Cyclic Convolution
Given two sequences of length $n$ ($n=2^k$):
$$a=(a_0,a_1,\dots,a_{n-1}),\quad b=(b_0,b_1,\dots,b_{n-1})$$Running FFT/NTT directly on length $n$ (without zero-padding) yields the cyclic convolution:
$$\boxed{c_i=\sum_{(j+k)\%n=i}a_j\cdot b_k}\qquad\text{equivalently}\qquad\boxed{c_i=\sum_{j=0}^{n-1}a_j\,b_{(i-j)\%n}}$$Contrast with linear convolution: ordinary (linear) convolution takes $c_k=\sum_{i+j=k}a_i b_j$ with no modular reduction. Cyclic convolution wraps the indices around modulo $n$.
1 FFT $O(n\log n)$ Implementation (Radix-2, $n=2^k$)
#include <bits/stdc++.h>
using namespace std;
using cd = complex<double>;
const double PI = acos(-1);
void fft(vector<cd>& a, bool invert) {
int n = a.size();
vector<int> rev(n);
for (int i = 0; i < n; i++) {
rev[i] = (rev[i>>1] >> 1) | ((i&1) * (n>>1));
if (i < rev[i]) swap(a[i], a[rev[i]]);
}
for (int len = 2; len <= n; len <<= 1) {
double ang = 2 * PI / len * (invert ? -1 : 1);
cd wlen(cos(ang), sin(ang));
for (int i = 0; i < n; i += len) {
cd w(1);
for (int j = 0; j < len/2; j++) {
cd u = a[i+j];
cd v = a[i+j+len/2] * w;
a[i+j] = u + v;
a[i+j+len/2] = u - v;
w *= wlen;
}
}
}
if (invert) {
for (cd& x : a) x /= n;
}
}
// Cyclic convolution of length n = 2^k
vector<double> circularConvolutionFFT(const vector<double>& a,
const vector<double>& b) {
int n = a.size(); // assumes a.size() == b.size() == 2^k
vector<cd> fa(a.begin(), a.end()),
fb(b.begin(), b.end());
fft(fa, false); // no zero-padding: FFT on length n directly
fft(fb, false);
for (int i = 0; i < n; i++) fa[i] *= fb[i];
fft(fa, true);
vector<double> c(n);
for (int i = 0; i < n; i++) c[i] = fa[i].real();
return c;
}
Why this gives cyclic convolution:
fft(..., false)evaluates each sequence at the $n$-th roots of unity $\omega_n^0,\dots,\omega_n^{n-1}$.- Pointwise multiplication gives $\{C(\omega_n^i)\}$.

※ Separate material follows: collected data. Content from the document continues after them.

(** [chunkSize || default] *)
Definition chunk_size (wcfg : WebDAVConfig) : Z :=
  match wd_chunkSize wcfg with Some n => if decide (n = 0)%Z then DEFAULT_CHUNK else n | None => DEFAULT_CHUNK end.

(** [Math.ceil(length / chunkSize)] *)
Definition total_chunks (len size : Z) : Z := (- ((- len) / size))%Z.

(** [content.slice(start, end)] *)
Definition slice (content : string) (start end_ : Z) : string :=
  String.substring (Z.to_nat start) (Z.to_nat (end_ - start)) content.

Definition content_range (start end_ len : Z) : string :=
  "bytes=" ++ pretty start ++ "-" ++ pretty (end_ - 1)%Z ++ "/" ++ pretty len.

Section writer.
Context {L Srv : Type} `{Ledger L} `{HttpClient Srv}.
Variables (pf : Platform) (wcfg : WebDAVConfig) (tenant : TenantId) (mapping : MappingId) (turns : nat).

Abbreviation dav := (prog Srv string).
Abbreviation W := (L * DavEnv Srv RootMemo)%type.
Abbreviation program := (prog W string).
Abbreviation rt := (pf_runtime pf).
Abbreviation cfg := (wd_dav wcfg).
Abbreviation url path := (buildUrl (dc_url cfg) path).
Abbreviation auth := (dc_authorization cfg).

(** ** Directories *)

Definition propfind (path depth : string) (extra : list (string * string)) (body : option string) : Request :=
  mkRequest "PROPFIND" (url path) (("Depth", depth) :: extra ++ [("Authorization", auth)])%list body.

Definition directoryExists (path : string) : dav bool :=
  pcatch
    (let! response := send (propfind path "0" [] None) in
     Ret ((rsp_status response =? 207) || (rsp_status response =? 200))%Z)
    (fun _ => Ret false).

(** The answer is not looked at. *)
Definition createDirectory (path : string) : dav unit :=
  let! _ := requestWithRetry (mkRequest "MKCOL" (url path) [("Authorization", auth)] None) in Ret tt.

Definition ensureDirectory (folderPath : string) : dav string :=
  let directoryPath := normalizeRelativePath folderPath in
  if decide (directoryPath = "") then Ret ""
  else
    let! exists_ := directoryExists directoryPath in
    if exists_ then Ret directoryPath else createDirectory directoryPath ;;; Ret directoryPath.

(** ** The walk *)

Definition listing_body : string :=
  xml_head ++ "<D:propfind xmlns:D=" ++ quoted "DAV:"
    ++ "><D:prop><D:resourcetype/><D:getcontentlength/></D:prop></D:propfind>".

Fixpoint children_of (self : string) (items : list MultiStatusResponse) : string + list Child :=
  match items with
  | [] => inr []
  | item :: items' =>
      match hrefRelativeTo (pf_url_pathname pf) (ms_href item) (url ""), children_of self items' with
      | inl e, _ => inl e
      | _, inl e => inl e
      | inr None, inr cs => inr cs
      | inr (Some relative), inr cs =>
          let path := normalizeRelativePath relative in
          inr (if decide (path = self) then cs
               else mkChild path (isCollection (ms_xml item)) (sizeOf pf (ms_xml item)) :: cs)
      end
  end.

Definition propfindChildren (dir : string) : dav (list Child) :=
  let! response := send (propfind dir "1" [("Content-Type", "application/xml")] (Some listing_body)) in
  if negb (rsp_status response =? 207)%Z then Throw ("PROPFIND failed on " ++ dir)
  else match children_of (normalizeRelativePath dir) (parseMultiStatus (rsp_body response)) with
       | inl e => Throw e
       | inr cs => Ret cs
       end.

Definition note_directories (cs : list Child) (m : RootMemo) : RootMemo :=
  m <| rm_dirs ::= fun ds =>
         list_to_set (normalizeRelativePath ∘ ch_path <$> base.filter (fun c => ch_isDirectory c = true) cs) ∪ ds |>.

(** One turn of the loop of [listEntries], on a queue with [dir] in front. *)
Definition walk_turn (dir : string) (queue : list string) (x : Walk) : program Walk :=
  let! cs := on_server (propfindChildren dir) in
  upd (fun w => (w.1, w.2 <| de_memo ::= note_directories cs |>)) ;;;
  Ret (foldl (walk_child dir) (mkWalk queue (wk_seen x) (wk_entries x)) cs).

Fixpoint walk_loop (n : nat) (x : Walk) : program (list TargetEntry) :=
  match wk_queue x with
  | [] => Ret (wk_entries x)
  | dir :: queue =>
      match n with
      | O => Throw "still walking"
      | S n' => let! x := walk_turn dir queue x in walk_loop n' x
      end
  end.

(** [listEntries] *)
Definition file_listEntries (mailboxId : option string) : program (list TargetEntry) :=
  walk_loop turns (walk_start (nullish mailboxId "")).

(** Moving the shared walk on by one request; an answer once it is settled. *)
Definition settle (keys : option (gmap string string)) (w : W) : option (option (gmap string string)) * W :=
  (Some keys, (w.1, w.2 <| de_memo ::= fun m => m <| rm_keys := settled_keys keys |> |>)).

Definition advance_walk (x : Walk) (w : W) : option (option (gmap string string)) * W :=
  match wk_queue x with
  | [] => settle (Some (keys_map (wk_entries x))) w
  | dir :: queue =>
      match run (walk_turn dir queue x) w with
      | (inl _, w') => settle None w'
      | (inr x', w') => (None, (w'.1, w'.2 <| de_memo ::= fun m => m <| rm_keys := walking x' |> |>))
      end
  end.

Definition walk_step (w : W) : option (option (gmap string string)) * W :=
  match rm_keys (de_memo w.2) with
  | settled_keys keys => (Some keys, w)
  | not_asked => advance_walk (walk_start "") w
  | walking x => advance_walk x w
  end.

Fixpoint await_walk (n : nat) : program (option (gmap string string)) :=
  let! settled := act walk_step in
  match settled with
  | Some keys => Ret keys
  | None => match n with O => Throw "still walking" | S n' => await_walk n' end
  end.

Definition keysUnderRoot : program (option (gmap string string)) := await_walk turns.

(** [(await this.keysUnderRoot())?.set(path, href)] *)
Definition remember_file (naturalKey path : string) : program unit :=
  let! keys := keysUnderRoot in
  if defined keys
  then upd (fun w => (w.1, w.2 <| de_memo ::= fun m =>
         match rm_keys m with
         | settled_keys (Some keys) => m <| rm_keys := settled_keys (Some (<[normalizeRelativePath naturalKey := path]> keys)) |>
         | _ => m
         end |>))
  else Ret tt.

(** The message is what the catch block recognises. *)
Definition directory_there (filePath : string) : string :=
  "Cannot write " ++ filePath ++ ": the target already holds a DIRECTORY at that path.".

fft(..., true)(IFFT) recovers the coefficients $\{C_i\}$.- Because no zero-padding was added, the FFT implicitly wraps indices modulo $n$, producing the cyclic convolution.

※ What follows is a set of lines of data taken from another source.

(** C33: the walk ends, and finds what there was.  Let every directory of a
    finite set be listable, no other turn up, and the tree be there whatever
    happens to the server meanwhile.  Then as many turns as there are
    directories are enough for [keysUnderRoot]; it says nothing to the server
    that writes, and the keys it answers - to whichever of the uploads that
    share the walk - have every file of the tree under its path. *)
Theorem walk_finds_everything (w : W) :
  rm_keys (memo w) = not_asked -> rm_dirs (memo w) ⊆ dirs -> Quiet (server w) -> (size dirs <= turns)%nat ->
  rg advances looks (keysUnderRoot pf wcfg turns : prog W string _)
    (fun keys _ => exists m, keys = Some m /\
       forall d c, reachable d -> tree d c -> ch_isDirectory c = false -> m !! ch_path c = Some (ch_path c))
    (fun _ _ => False) w.
Proof.
  intros Hk Hd Hq Hn. eapply rg_mono; [apply keysUnderRoot_rg| |done].
  - unfold ready, in_order, memo_ok, memo_rank. by rewrite Hk.
  - by intros keys w' [_ Hm].
Qed.

(** What there was is adopted.  While the walk finds what it may find, the
    upload of a file of the tree - not a rewrite, and no matter what others
    upload meanwhile - ends: it creates nothing, updates nothing, and never
    says anything to the server that writes; only the ledger can make it fail. *)
Theorem held_file_is_adopted raw options d c (w : W) :
  reachable d -> tree d c -> ch_isDirectory c = false -> normalizeRelativePath (rf_path raw) = ch_path c ->
  ch_path c ∉ dirs -> ch_path c <> "" -> uo_overwrite options = false ->
  in_order w -> (memo_rank (memo w) <= turns)%nat ->
  rg advances looks (upsertFile pf wcfg tenant mapping turns raw options : prog W string _)
    (fun r _ => ur_created r = false /\ ur_updated r = false) (fun e _ => ledger_failed e) w.
Proof. intros. by eapply found_file_adopted. Qed.
End walk.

2 Zero-Padding to the Next $2^k$
Radix-2 FFT requires $n=2^k$. If the input length is not a power of two, zero-pad:
int L = /* original length */;
int N = 1;
while (N < L) N <<= 1; // smallest 2^k >= L
vector<cd> fa(N), fb(N);
for (int i = 0; i < L; i++) { fa[i] = a[i]; fb[i] = b[i]; }
// fa[L..N-1] and fb[L..N-1] default to 0
For linear convolution (result length $L_a+L_b-1$), also ensure:
$$N\ge L_a+L_b-1$$then round up to the next $2^k$.

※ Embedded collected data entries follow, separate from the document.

(* ===== verification/ImapSource.v ===== *)
(** * The IMAP source ([packages/connectors/src/imapflow-source.ts])

    The reader over [imapflow], a library: [ImapReader] has the calls the code
    makes, each what the server - or the token provider - does with it.  Every
    operation opens a connection of its own.  A message's date is given as the
    text [toISOString] makes of it.  The lock and the pauses between attempts
    are left out, and of the messages what no program reads. *)

From stdpp Require Import pretty.
From S2P Require Import Prelude Prog Keys Dav DavText MessageId ImapText ImapTarget.
From Stdlib Require Import Ascii.

Open Scope Z_scope.
#[local] Open Scope string_scope.

(** An [Error], with the [code] Node's TLS layer sets. *)
Record ImapError := mkImapError { ie_message : string; ie_code : option string }.

Definition error (message : string) : ImapError := mkImapError message None.

Definition isAuthError (e : ImapError) : bool :=
  let message := lower (ie_message e) in
  existsb (fun s => defined (String.index 0 s message))
    ["authentication failed"; "authenticationfailed"; "unauthorized"; "xoauth2"; "invalid token"; "token expired"; "401"].

Definition certificate_codes : list string :=
  ["DEPTH_ZERO_SELF_SIGNED_CERT"; "SELF_SIGNED_CERT_IN_CHAIN"; "UNABLE_TO_VERIFY_LEAF_SIGNATURE";
   "UNABLE_TO_GET_ISSUER_CERT"; "UNABLE_TO_GET_ISSUER_CERT_LOCALLY"; "CERT_HAS_EXPIRED"; "ERR_TLS_CERT_ALTNAME_INVALID"].

Definition isCertificateError (e : ImapError) : bool :=
  match ie_code e with
  | Some code => bool_decide (code ∈ certificate_codes)
  | None => false
  end
  || existsb (fun s => defined (String.index 0 s (lower (ie_message e))))
       ["self-signed certificate"; "self signed certificate"; "unable to verify the first certificate"; "certificate has expired"].

(** ** Listings *)

(** What [client.mailbox] said at the selection and [fetchAll] then answered. *)
Record Snapshot := mkSnapshot { sn_box : Selected; sn_messages : list Fetched }.

(** [box.uidNext || 1] *)
Definition uid_next (box : Selected) : Z := if decide (sel_uidNext box = 0) then 1 else sel_uidNext box.

(** [cursorUidNext]; a cursor of another incarnation, or none that can be read,
    asks for a full scan. *)
Definition cursor_uid (box : Selected) (cursor : option string) : option Z :=
  match option_bind _ _ decodeImapCursor cursor with
  | Some (v, n) => if decide (v = sel_uidValidity box) then Some n else None
  | None => None
  end.

Definition beyond (from : option Z) (msg : Fetched) : Prop :=
  match from with Some n => n <= ft_uid msg | None => True end.

#[export] Instance beyond_dec from msg : Decision (beyond from msg).
Proof. unfold beyond. destruct from; apply _. Defined.

Definition item_of (now : string) (folder : MailFolder) (msg : Fetched) : MailItem :=
  mkMailItem (nullish (messageIdFromEnvelopeValue (ft_messageId msg)) "") folder
    (mapImapFlagsToKeywords (ft_flags msg)) (nullish (ft_internalDate msg) now) (ft_size msg)
    (mf_path folder ++ ":" ++ pretty (ft_uid msg)).

Definition next_uid (maxUidNext : Z) (msg : Fetched) : Z :=
  if decide (maxUidNext < ft_uid msg) then ft_uid msg + 1 else maxUidNext.

Record MailListing := mkMailListing {
  ml_items : list MailItem;
  ml_nextCursor : string;
  ml_unkeyable : Z;
  (** Never here: IMAP reports no removals. *)
  ml_removed : option (list string)
}.

(** What is listed of the messages fetched. *)
Definition listed (cursor : option string) (sn : Snapshot) : list Fetched :=
  base.filter (beyond (cursor_uid (sn_box sn) cursor)) (sn_messages sn).

Definition next_cursor (cursor : option string) (sn : Snapshot) : Z :=
  fold_left next_uid (listed cursor sn) (nullish (cursor_uid (sn_box sn) cursor) (uid_next (sn_box sn))).

Definition keyless (msg : Fetched) : Prop := messageIdFromEnvelopeValue (ft_messageId msg) = None.

#[export] Instance keyless_dec msg : Decision (keyless msg).
Proof. unfold keyless. apply _. Defined.

Definition listing (now : string) (folder : MailFolder) (cursor : option string) (sn : Snapshot) : MailListing :=
  mkMailListing (item_of now folder <$> listed cursor sn)
    (encodeImapCursor (sel_uidValidity (sn_box sn)) (next_cursor cursor sn))
    (Z.of_nat (length (base.filter keyless (listed cursor sn)))) None.

(** ** The connection *)

Class ImapReader (Srv : Type) := {
  ir_getToken : Srv -> (ImapError + string) * Srv;
  ir_refresh : Srv -> (ImapError + unit) * Srv;
  (** The login, with the token the options carry. *)
  ir_connect : option string -> Srv -> (ImapError + unit) * Srv;
  (** [logout], or else [close]; what they reject is swallowed. *)
  ir_close : Srv -> Srv;
  ir_list : Srv -> (ImapError + list Box) * Srv;
  ir_mailboxOpen : string -> Srv -> (ImapError + unit) * Srv;
  ir_select : string -> Srv -> (ImapError + option Selected) * Srv;
  ir_fetchAll : Srv -> (ImapError + list Fetched) * Srv;
  (** [None] for [false]; inside, the source, when it came. *)
  ir_fetchOne : Z -> Srv -> (ImapError + option (option string)) * Srv;
  (** [new Date().toISOString()] *)
  ir_now : Srv -> string
}.

Inductive AuthType := LOGIN | XOAUTH2.

#[export] Instance AuthType_eq_dec : EqDecision AuthType.
Proof. solve_decision. Defined.

Record ImapSourceConfig := mkImapSourceConfig {
  ic_host : string;
  ic_port : Z;
  ic_authType : option AuthType;
  ic_accessToken : option string;
  ic_tokenProvider : bool
}.

Section source.
Context {Srv : Type} `{ImapReader Srv}.
Variable config : ImapSourceConfig.

Abbreviation imap := (prog Srv ImapError).

Definition oauth : Prop := ic_authType config = Some XOAUTH2.

(** The message of a refused certificate, shortened. *)
Definition certificate_refused (e : ImapError) : ImapError :=
  error ("The IMAP server at " ++ ic_host config ++ ":" ++ pretty (ic_port config)
         ++ " presented a certificate that failed verification: " ++ ie_message e).

Definition connect : imap unit :=
  let! accessToken :=
    if decide (ic_tokenProvider config = true /\ oauth) then let! token := try_act ir_getToken in Ret (Some token)
    else Ret (ic_accessToken config) in
  pcatch (try_act (ir_connect (if decide oauth then truthy accessToken else None)))
    (fun e => if isCertificateError e then Throw (certificate_refused e) else Throw e).

Definition closeQuietly : imap unit := upd ir_close.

3 Why $n$ Must Be a Power of Two
Recursive splitting: Radix-2 FFT splits a length-$n$ DFT into two length-$n/2$ sub-DFTs at every level. If $n$ is odd, you cannot split evenly.
Bit-reversal permutation: the reordering step requires a fixed binary width for the indices (e.g. $n=16=2^4$ means all indices are 4-bit). The twiddle factors $\omega_n^i$ and $\omega_{n/2}^i$ align precisely, making the standard butterfly loop
for (len=2; len<=n; len*=2)correct.
4 Cyclic Convolution via NTT ($n=2^k$)
When modular arithmetic is needed, use NTT instead of FFT:
// Cyclic convolution: assumes a.size() == b.size() == N, N = 2^k
// Returns length-N result (a ⊛ b) modulo MOD
vector<ll> circularConvolutionNTT(vector<ll> a, vector<ll> b) {
int N = a.size();
ntt(a, false);
ntt(b, false);
for (int i = 0; i < N; i++) a[i] = a[i] * b[i] % MOD;
ntt(a, true);
return a;
}
Same idea as FFT: run NTT on exactly length $N$ (no zero-padding) to get the cyclic convolution modulo the NTT prime.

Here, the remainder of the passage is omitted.